Unemployment rates are calculated from a model involving household surveys, current unemployment benefits, population growth and historical factors.
Those historical factors are giving the rates a slightly more positive skew than they should have, Knold said. There is such a history of good economic performance in Utah, the model that calculates the rates doesn't believe the bad numbers it's seeing.
"We think the model is having trouble with how rapidly it (the recession) came upon us," he said.
"It's not uncommon to have a gap, but a gap of this size is the biggest we've seen," he said. "If the rest of the country was having a bad economic time and we weren't, I wouldn't have trouble with that gap, but that doesn't line up with the job losses. We're not doing better than the nation economically. We're suffering just as much."

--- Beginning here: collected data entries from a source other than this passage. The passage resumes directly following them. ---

(** The loop of [lipschitz_bound] multiplies its two accumulators by
    factors that depend on the modules only. *)
Lemma lipschitz_loop_factors net : forall bv mw B M,
  lipschitz_loop net bv mw = Ok (B, M) ->
  exists P W,
    0 <= P /\ 0 <= W /\ B == bv * P /\ M == mw * W /\
    forall bv' mw', exists B' M',
      lipschitz_loop net bv' mw' = Ok (B', M') /\
      B' == bv' * P /\ M' == mw' * W.
Proof.
  induction net as [|[m|w|w|] net IH]; intros bv mw B M H;
    cbn [lipschitz_loop] in H.
  - inversion H; subst. exists 1, 1. repeat split; try lra; try ring.
    intros bv' mw'. exists bv', mw'. repeat split; ring.
  - apply bind_Ok_inv in H as (tv & Etv & H).
    apply bind_Ok_inv in H as (fz & Efz & H).
    destruct (IH _ _ _ _ H) as (P & W & HP & HW & EB & EM & Hall).
    pose proof (totalVariation_nonneg m tv Etv) as Htv.
    pose proof (sumQ_nonneg fz (boundary_abs_nonneg 0 1 m fz Efz)) as Hfz.
    exists ((sumQ tv + sumQ fz) * P), W.
    split; [apply Qmult_le_0_compat; lra |]. split; [done |].
    split; [rewrite EB; ring |]. split; [done |].
    intros bv' mw'. cbn [lipschitz_loop]. rewrite Etv, bind_Ok, Efz, bind_Ok.
    destruct (Hall (bv' * (sumQ tv + sumQ fz)) mw') as (B' & M' & E & EB' & EM').
    exists B', M'. split; [done |]. split; [rewrite EB'; ring | done].
  - apply bind_Ok_inv in H as (mx & Emx & H).
    destruct (IH _ _ _ _ H) as (P & W & HP & HW & EB & EM & Hall).
    pose proof (abs_max_nonneg w mx Emx) as Hmx.
    exists P, (mx * W).
    split; [done |]. split; [apply Qmult_le_0_compat; lra |].
    split; [done |]. split; [rewrite EM; ring |].
    intros bv' mw'. cbn [lipschitz_loop]. rewrite Emx, bind_Ok.
    destruct (Hall bv' (mw' * mx)) as (B' & M' & E & EB' & EM').
    exists B', M'. split; [done |]. split; [done | rewrite EM'; ring].
  - apply bind_Ok_inv in H as (mx & Emx & H).
    destruct (IH _ _ _ _ H) as (P & W & HP & HW & EB & EM & Hall).
    pose proof (abs_max_nonneg w mx Emx) as Hmx.
    exists P, (mx * W).
    split; [done |]. split; [apply Qmult_le_0_compat; lra |].
    split; [done |]. split; [rewrite EM; ring |].
    intros bv' mw'. cbn [lipschitz_loop]. rewrite Emx, bind_Ok.
    destruct (Hall bv' (mw' * mx)) as (B' & M' & E & EB' & EM').
    exists B', M'. split; [done |]. split; [done | rewrite EM'; ring].
  - destruct (IH _ _ _ _ H) as (P & W & HP & HW & EB & EM & Hall).
    exists P, W. repeat (split; [done |]). intros bv' mw'. cbn [lipschitz_loop].
    apply Hall.
Qed.
(** [int(digits)] for a [str] of decimal digits: the number, or
    [ValueError] when there are more digits than the interpreter
    converts. *)
Definition int (py : Interpreter) (digits : list N) : Checked Z :=
  if exceeds_int_max_str_digits py digits then Raises ValueError
  else Value (int_of_digits py digits).

(** [str.lower] on one character of the class: a capital of the ASCII
    range becomes its small letter; the long s is a small letter already
    and stays what it is. *)
Definition lower_codepoint (c : N) : N :=
  (if (65 <=? c) && (c <=? 90) then c + 32 else c)%N.

Definition seconds_per (u : DurationUnit) : Z :=
  match u with Seconds => 1 | Minutes => 60 | Hours => 3600 | Days => 86400 end.

(** [timedelta] called with the keyword of the unit set to an [int]
    value, as its number of seconds; the constructor raises [OverflowError] when the normalised
    number of days has a magnitude above 999999999. *)
Definition timedelta (u : DurationUnit) (value : Z) : Checked Z :=
  let total := value * seconds_per u in
  if 999999999 <? Z.abs (total / 86400) then Raises OverflowError else Value total.

(** [_MAX_TIMEOUT = timedelta(days=28)] *)
Definition _MAX_TIMEOUT : Z := 28 * 86400.

(** [_parse_duration]: [None] when the string cannot be parsed; the
    exception of [int], of the lookup of the unit, or of [timedelta], in
    that order, when one of them raises. *)
Definition _parse_duration (py : Interpreter) (raw : list N) : Checked (option Z) :=
  match _DURATION_RE_match py (strip raw) with
  | None => Value None
  | Some (digits, letter) =>
      match int py digits with
      | Raises e => Raises e
      | Value value =>
          let unit := lower_codepoint letter in
          match _DURATION_UNITS unit with
          | None => Raises KeyError
          | Some u =>
              match timedelta u value with
              | Value delta => Value (Some delta)
              | Raises e => Raises e
              end
          end
      end
  end.

(** No decimal digit is whitespace or a letter of the class: what every
    version of the Unicode database satisfies. *)
Definition digits_apart (py : Interpreter) : Prop :=
  forall c : N, isdecimal py c = true -> isspace c = false /\ in_unit_class c = false.

(** ** Embeds *)

(** The colours of [discord.Color] the helpers use. *)
Inductive Color := Green | Red | Blue | Orange | Yellow | Greyple.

Utahns should expect to see continued job losses in construction, but those losses are shifting from residential to nonresidential construction.
Knold said the economic downturn started in late 2007 when a housing boom fell apart. Nonresidential construction was still necessary to put in infrastructure and services for the new homes.
Now that side of the industry is slowing down too.
The housing construction market has bottomed out, Knold said, but commercial construction still has jobs to lose, although those losses won't be as heavy because the industry isn't as large as housing.
The leisure and hospitality industries are the other hard-hit areas in job loss. If Utah has a better ski season, Knold said, that would help bolster the industry.
And there is hope that consumer spending on luxuries like holiday gifts and recreation is coming back.
Knold said even though the economy isn't much better than it was this time last year, people are less wary of spending and will probably be willing to spend more on things like season lift tickets or gifts.
"But compare this year to others in history and it will still be lethargic," he said.